(* ===== verification/StreamsProofs.v ===== *)
(** * What the iterators of stream() and copyTo() deliver

    Everything that arrives is delivered, in order and once, and a consumer that waits never waits on a socket
    that its own iterator has paused. *)

From S2P Require Import Prelude Utf8 Text Buf Streams.

Section Events.
Context {A E : Type}.
Implicit Types es : list (event A E).
(** What arrives before the end, the failure or return(). *)
Fixpoint accepted es : list A :=
  match es with
  | [] | End_ :: _ | Fail_ _ :: _ | Return_ _ :: _ => []
  | Arrive a _ :: es => a :: accepted es
  | Next :: es => accepted es
  end.
Definition closing (e : event A E) : bool := match e with End_ | Fail_ _ | Return_ _ => true | _ => false end.
Definition returning (e : event A E) : bool := match e with Return_ _ => true | _ => false end.
Lemma accepted_snoc es e :
  accepted (es ++ [e]) = accepted es ++ match e with Arrive a _ => if existsb closing es then [] else [a] | _ => [] end.
Proof. induction es as [|x es IH]; [by destruct e|]. destruct x; cbn; rewrite ?IH; try done; by destruct e. Qed.
Lemma existsb_snoc (f : event A E -> bool) es e : existsb f (es ++ [e]) = existsb f es || f e.
Proof. rewrite existsb_app. cbn. by rewrite orb_false_r. Qed.

Lemma returning_closing es : existsb closing es = false -> existsb returning es = false.
Proof. induction es as [|x es IH]; [done|]. by destruct x. Qed.

Definition yields (l : list (effect A E)) : list A := l ≫= (fun x => match x with Yield a => [a] | _ => [] end).
Definition final (x : effect A E) : bool := match x with Over | Raise _ => true | _ => false end.
(** No row follows an end or an error. *)
Fixpoint last_word (l : list (effect A E)) : bool :=
  match l with [] => true | x :: l => (negb (final x) || bool_decide (length (yields l) = 0%nat)) && last_word l end.
Lemma yields_app l1 l2 : yields (l1 ++ l2) = yields l1 ++ yields l2.
Proof. apply bind_app. Qed.
Lemma last_word_app l1 l2 : last_word l1 -> last_word l2 -> (existsb final l1 -> yields l2 = []) -> last_word (l1 ++ l2).
Proof.
  induction l1 as [|x l1 IH]; [done|]. cbn [last_word app existsb]. intros H1 H2 H3. apply andb_prop_elim in H1 as [H1 H1'].
  apply andb_prop_intro. split; [|apply IH; [done|done|]; intros Hf; apply H3; by destruct (final x)].
  destruct (final x); [|done]. cbn in H1 |- *. apply bool_decide_unpack in H1. apply bool_decide_pack. by rewrite yields_app, length_app, H1, H3.
Qed.
End Events.

Module RowsProofs.
Import Rows.
Section Proofs.
Context {A E : Type} (HWM : Z) (HWM_pos : 1 <= HWM).
Implicit Types s : stream A E.

Definition Inv (es : list (event A E)) (r : stream A E * list (effect A E)) : Prop :=
  let '(s, l) := r in
  yields l ++ buf s = accepted es
  /\ existsb closing es = cancelled s || done s || truthy (err s)
  /\ (waiting s -> buf s = [] /\ done s = false /\ err s = None)
  /\ (paused s -> HWM <= 2 * Z.of_nat (length (buf s)))
  /\ (existsb returning es = cancelled s).
Lemma Inv_snoc es e s l : Inv es (s, l) -> Inv (es ++ [e]) (let '(s', l') := step HWM e s in (s', l ++ l')).
Proof.
  intros (I1 & I2 & I3 & I4 & I5). assert (forall s' l', (yields l ++ yields l') ++ buf s' = accepted (es ++ [e]) ->
    existsb closing es || closing e = cancelled s' || done s' || truthy (err s') ->
    (waiting s' -> buf s' = [] /\ done s' = false /\ err s' = None) -> (paused s' -> HWM <= 2 * Z.of_nat (length (buf s'))) ->
    existsb returning es || returning e = cancelled s' -> Inv (es ++ [e]) (s', l ++ l')) as G.
  { intros s' l' H1 H2 H3 H4 H5. unfold Inv. rewrite yields_app, !existsb_snoc. done. }
  rewrite accepted_snoc, I2, I5, <- I1 in G. revert G. generalize (Inv (es ++ [e])). intros P G. clear I1 I2 I5. destruct s as [b w d er p c]. cbn in *.
  destruct e as [a k| |e| |t]; cbn [step closing returning] in *; rewrite ?orb_false_r, ?orb_true_r in G.
  - unfold arrive. cbn. destruct (c || d || _) eqn:Eg; [apply G; cbn; rewrite ?app_nil_r; auto|].
    unfold onRow. cbn. destruct w.
    + destruct (I3 I) as (-> & -> & ->). cbn. apply G; cbn; rewrite ?app_nil_r; auto; (done || (intros Hp; specialize (I4 Hp); cbn in I4; lia)).
    + destruct ((HWM <? _) && k && negb p) eqn:Ep; (apply G; cbn; rewrite ?app_nil_r, ?app_assoc; auto; try done).
      * intros _. rewrite length_app. cbn. apply andb_prop in Ep as [Ep _]. apply andb_prop in Ep as [Ep _]. apply Z.ltb_lt in Ep. rewrite length_app in Ep. cbn in Ep. lia.
      * intros Hp. specialize (I4 Hp). rewrite length_app. lia.
  - unfold streamEnd. cbn. destruct w; (apply G; cbn; rewrite ?app_nil_r, ?orb_true_r; auto; done).
  - unfold streamError. cbn. destruct w; (apply G; cbn; rewrite ?app_nil_r, ?orb_true_r; auto; done).
  - unfold next. cbn. destruct b as [|v b].
    + destruct er; [|destruct d]; (apply G; cbn; rewrite ?app_nil_r; auto; done).
    + destruct (p && _) eqn:Ep; (apply G; cbn; rewrite ?app_nil_r, <- ?app_assoc; auto; try done).
      * intros Hw. by destruct (I3 Hw).
      * intros Hw. by destruct (I3 Hw).
      * intros Hp. destruct p; [|done]. cbn in Ep. apply Z.ltb_ge in Ep. lia.
  - unfold return_. cbn. destruct p; (apply G; cbn; rewrite ?yields_app, ?app_nil_r; auto; try done);
      destruct (negb d && _ && negb t); cbn; by rewrite app_nil_r.
Qed.

Definition ended (es : list (event A E)) (r : stream A E * list (effect A E)) : Prop :=
  last_word r.2 /\ (existsb final r.2 -> buf r.1 = [] /\ existsb closing es).
Lemma ended_snoc es e s l : existsb returning (es ++ [e]) = false -> Inv es (s, l) -> ended es (s, l) ->
  ended (es ++ [e]) (let '(s', l') := step HWM e s in (s', l ++ l')).
Proof.
  intros Hr (_ & I2 & I3 & _ & I5) [Q1 Q2]. rewrite existsb_snoc in Hr. apply orb_false_elim in Hr as [Hr He]. cbn [fst snd] in *.
  assert (forall s' l', last_word l' -> (existsb final l -> yields l' = [] /\ buf s' = []) -> (existsb final l' -> buf s' = [] /\ existsb closing es || closing e) ->
    ended (es ++ [e]) (s', l ++ l')) as G.
  { intros s' l' H1 H2 H3. split; cbn [fst snd]; [apply last_word_app; [done|done|]; intros Hf; by apply H2|]. rewrite existsb_app, existsb_snoc.
    destruct (existsb final l) eqn:Ef; cbn; [|auto]. intros _. split; [by apply H2|]. destruct (Q2 I) as [_ Hc]. by destruct (existsb closing es). }
  revert G. generalize (ended (es ++ [e])). intros P G. rewrite I2 in G, Q2. clear I2 I5. destruct s as [b w d er p c]. cbn in *.
  destruct e as [a k| |e| |t]; cbn [step closing returning] in *; try done; rewrite ?orb_false_r, ?orb_true_r in G.
  - unfold arrive. cbn. destruct (c || d || _) eqn:Eg; [apply G; [done|intros Hf; by split; [|apply Q2]|done]|].
    assert (existsb final l -> False) as Hn by (intros Hf; by destruct (Q2 Hf)).
    unfold onRow. cbn. destruct w; [destruct (I3 I) as (-> & _); apply G; cbn; try done; intros Hf; by destruct (Hn Hf)|].
    destruct (_ && _); apply G; cbn; try done; intros Hf; by destruct (Hn Hf).
  - unfold streamEnd. cbn. destruct w; apply G; cbn; try done; intros Hf; try (split; [done|]); try (by apply Q2); try (split; [|done]); by apply I3.
  - unfold streamError. cbn. destruct w; apply G; cbn; try done; intros Hf; try (split; [done|]); try (by apply Q2); try (split; [|done]); by apply I3.
  - unfold next. cbn. destruct b as [|v b].
    + destruct er; [|destruct d]; apply G; cbn; try done; intros _; (split; [done|]); by rewrite ?orb_true_r.
    + assert (existsb final l -> False) as Hn by (intros Hf; by destruct (Q2 Hf)).
      destruct (p && _); apply G; cbn; try done; intros Hf; by destruct (Hn Hf).
Qed.

Lemma run_snoc es e s : run HWM (es ++ [e]) s = let '(s', l) := run HWM es s in let '(s', l') := step HWM e s' in (s', l ++ l').
Proof. unfold run. rewrite foldl_app. cbn. destruct (foldl _ _ es) as [s' l]. cbn. by destruct (step HWM e s'). Qed.
Lemma Inv_rows es : Inv es (run HWM es (init None)) /\ (existsb returning es = false -> ended es (run HWM es (init None))).
Proof.
  induction es as [|e es [IH1 IH2]] using rev_ind; [by repeat split|]. rewrite run_snoc. destruct (run HWM es (init None)) as [s l] eqn:Er.
  split; [by apply Inv_snoc|]. intros Hr. pose proof Hr as Hr'. rewrite existsb_snoc in Hr'. apply orb_false_elim in Hr' as [Hr' _]. apply ended_snoc; auto.
Qed.

End Proofs.
(** With a high-water mark of 0 the socket that one row pauses is never resumed: the next call waits for ever. *)
Example zero_mark_stuck :
  @run Z Z 0 [Arrive 5 true; Next; Next] (init None) = (mkStream [] true false None true false, [PauseSocket; Yield 5]).
Proof. by vm_compute. Qed.
(** Two calls of next() before a row: the row settles the second, and nothing ever settles the first. *)
Example overlapping_next_lost :
  @run Z Z 200 [Next; Next; Arrive 5 true; End_] (init None) = (mkStream [] false true None false false, [Yield 5]).
Proof. by vm_compute. Qed.
End RowsProofs.

Module CopyProofs.
Import Copy.
Section Proofs.
Context {E : Type} (HWM : Z).
Implicit Types s : stream E.

Definition Inv (es : list (event bytes E)) (r : stream E * list (effect bytes E)) : Prop :=
  let '(s, l) := r in
  (exists dropped, concat (yields l) ++ concat (chunks s) ++ dropped = concat (accepted es) /\ (existsb returning es = false -> dropped = []))
  /\ existsb closing es = cancelled s || done s || truthy (err s)
  /\ (waiting s -> chunks s = [] /\ paused s = false)
  /\ (paused s -> chunks s <> [])
  /\ buffered s = blen (concat (chunks s))
  /\ (result s = None -> existsb (fun e => closing e && negb (returning e)) es = false).
Lemma concat_drain (cs : list bytes) : match cs with [c] => c | _ => concat cs end = concat cs.
Proof. destruct cs as [|c [|c' cs]]; [done| |done]. cbn [concat]. by rewrite app_nil_r. Qed.
Lemma copy_Inv_snoc es e s l : Inv es (s, l) -> Inv (es ++ [e]) (let '(s', l') := step HWM e s in (s', l ++ l')).
Proof.
  intros ((dr & I1 & ID) & I2 & I3 & I4 & I5 & I6). pose proof (returning_closing es) as Hrc. rewrite I2 in Hrc.
  assert (forall s' l' dr', (concat (yields l) ++ concat (yields l')) ++ concat (chunks s') ++ dr' = concat (accepted (es ++ [e])) ->
    (existsb returning es || returning e = false -> dr' = []) ->
    existsb closing es || closing e = cancelled s' || done s' || truthy (err s') ->
    (waiting s' -> chunks s' = [] /\ paused s' = false) -> (paused s' -> chunks s' <> []) -> buffered s' = blen (concat (chunks s')) ->
    (result s' = None -> existsb (fun e => closing e && negb (returning e)) es || (closing e && negb (returning e)) = false) -> Inv (es ++ [e]) (s', l ++ l')) as G.
  { intros s' l' dr' H1 H2 H3 H4 H5 H6 H7. unfold Inv. rewrite yields_app, concat_app, !existsb_snoc. split; [by exists dr'|done]. }
  rewrite accepted_snoc, concat_app, <- I1, I2 in G. revert G. generalize (Inv (es ++ [e])). intros P G. clear I1 I2.
  destruct s as [b n w d er p c r]. cbn in *.
  destruct e as [a k| |e| |t]; cbn [step closing returning] in *; rewrite ?orb_false_r, ?orb_true_r in G.
  - unfold arrive. cbn. destruct (c || d || _) eqn:Eg; [apply (G _ _ dr); cbn; rewrite ?app_nil_r; auto|].
    rewrite (ID (Hrc eq_refl)), !app_nil_r in G. unfold onCopyData. cbn. destruct w.
    + destruct (I3 I) as [-> ->]. apply (G _ _ []); cbn; rewrite ?app_nil_r; auto.
    + destruct ((HWM <? _) && _ && k) eqn:Ep; (apply (G _ _ []); cbn; rewrite ?app_nil_r, ?concat_app; cbn; rewrite ?app_nil_r, ?app_assoc; auto; try done);
        try (rewrite blen_app; lia); intros _; by destruct b.
  - unfold streamEnd. cbn. destruct w; (apply (G _ _ dr); cbn; rewrite ?app_nil_r, ?orb_true_r; auto; by destruct r).
  - unfold streamError. cbn. destruct w; (apply (G _ _ dr); cbn; rewrite ?app_nil_r, ?orb_true_r; auto; by destruct r).
  - unfold next. cbn. destruct b as [|v b].
    + destruct er; [|destruct d]; (apply (G _ _ dr); cbn; rewrite ?app_nil_r; auto).
      intros _. split; [done|]. destruct p; [|done]. by destruct (I4 I).
    + assert (w -> False) as Hw by (intros Hw; by destruct (I3 Hw)).
      unfold drain, resume. cbn. destruct p; cbn; apply (G _ _ dr); cbn; rewrite ?app_nil_r, <- ?app_assoc; auto; destruct b; cbn; by rewrite <- ?app_assoc.
  - unfold return_, resume. cbn. destruct p; (apply (G _ _ (concat b ++ dr)); cbn; rewrite ?yields_app, ?app_nil_r; auto; try done);
      destruct (negb d && _ && negb t); cbn; by rewrite ?app_nil_r.
Qed.
Lemma copy_run_snoc es e s : run HWM (es ++ [e]) s = let '(s', l) := run HWM es s in let '(s', l') := step HWM e s' in (s', l ++ l').
Proof. unfold run. rewrite foldl_app. cbn. destruct (foldl _ _ es) as [s' l]. cbn. by destruct (step HWM e s'). Qed.
Lemma Inv_copy es : Inv es (run HWM es (init None)).
Proof.
  induction es as [|e es IH] using rev_ind; [repeat split; try done; by exists []|]. rewrite copy_run_snoc. destruct (run HWM es (init None)) as [s l] eqn:Er.
  by apply copy_Inv_snoc.
Qed.
(** Whatever the timing, copyTo() hands over the bytes of the COPY in order, without loss unless return() is called
    (which drops what is buffered); a call of next() that waits does so on a socket that was not paused; its byte
    count is exact; and its result is settled as soon as the COPY has ended or failed. *)
Theorem copy_delivered es s l : run HWM es (init None) = (s, l) ->
  (existsb returning es = false -> concat (yields l) ++ concat (chunks s) = concat (accepted es))
  /\ concat (yields l) `prefix_of` concat (accepted es)
  /\ (waiting s -> chunks s = [] /\ paused s = false)
  /\ buffered s = blen (concat (chunks s))
  /\ (existsb (fun e => closing e && negb (returning e)) es -> is_Some (result s)).
Proof.
  intros Hrun. pose proof (Inv_copy es) as Hi. rewrite Hrun in Hi. destruct Hi as ((dr & I1 & ID) & _ & I3 & _ & I5 & I6).
  split; [intros Hr; rewrite <- I1, (ID Hr); by rewrite app_nil_r|]. split; [rewrite <- I1; by apply prefix_app_r|]. split; [done|]. split; [done|].
  destruct (result s); [by eexists|]. by rewrite I6.
Qed.
End Proofs.
End CopyProofs.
■ ■ ■ ■ ■
▶ **What you need to do**
Only one part of the material above is to be transcribed, namely the lines starting with the line that has "Definition final (x" and going on through the line that has "(waiting s' -> buf", exactly as they stand.

▶ **Exercise result**
Definition final (x : effect A E) : bool := match x with Over | Raise _ => true | _ => false end.
(** No row follows an end or an error. *)
Fixpoint last_word (l : list (effect A E)) : bool :=
  match l with [] => true | x :: l => (negb (final x) || bool_decide (length (yields l) = 0%nat)) && last_word l end.
Lemma yields_app l1 l2 : yields (l1 ++ l2) = yields l1 ++ yields l2.
Proof. apply bind_app. Qed.
Lemma last_word_app l1 l2 : last_word l1 -> last_word l2 -> (existsb final l1 -> yields l2 = []) -> last_word (l1 ++ l2).
Proof.
  induction l1 as [|x l1 IH]; [done|]. cbn [last_word app existsb]. intros H1 H2 H3. apply andb_prop_elim in H1 as [H1 H1'].
  apply andb_prop_intro. split; [|apply IH; [done|done|]; intros Hf; apply H3; by destruct (final x)].
  destruct (final x); [|done]. cbn in H1 |- *. apply bool_decide_unpack in H1. apply bool_decide_pack. by rewrite yields_app, length_app, H1, H3.
Qed.
End Events.

Module RowsProofs.
Import Rows.
Section Proofs.
Context {A E : Type} (HWM : Z) (HWM_pos : 1 <= HWM).
Implicit Types s : stream A E.

Definition Inv (es : list (event A E)) (r : stream A E * list (effect A E)) : Prop :=
  let '(s, l) := r in
  yields l ++ buf s = accepted es
  /\ existsb closing es = cancelled s || done s || truthy (err s)
  /\ (waiting s -> buf s = [] /\ done s = false /\ err s = None)
  /\ (paused s -> HWM <= 2 * Z.of_nat (length (buf s)))
  /\ (existsb returning es = cancelled s).
Lemma Inv_snoc es e s l : Inv es (s, l) -> Inv (es ++ [e]) (let '(s', l') := step HWM e s in (s', l ++ l')).
Proof.
  intros (I1 & I2 & I3 & I4 & I5). assert (forall s' l', (yields l ++ yields l') ++ buf s' = accepted (es ++ [e]) ->
    existsb closing es || closing e = cancelled s' || done s' || truthy (err s') ->
    (waiting s' -> buf s' = [] /\ done s' = false /\ err s' = None) -> (paused s' -> HWM <= 2 * Z.of_nat (length (buf s'))) ->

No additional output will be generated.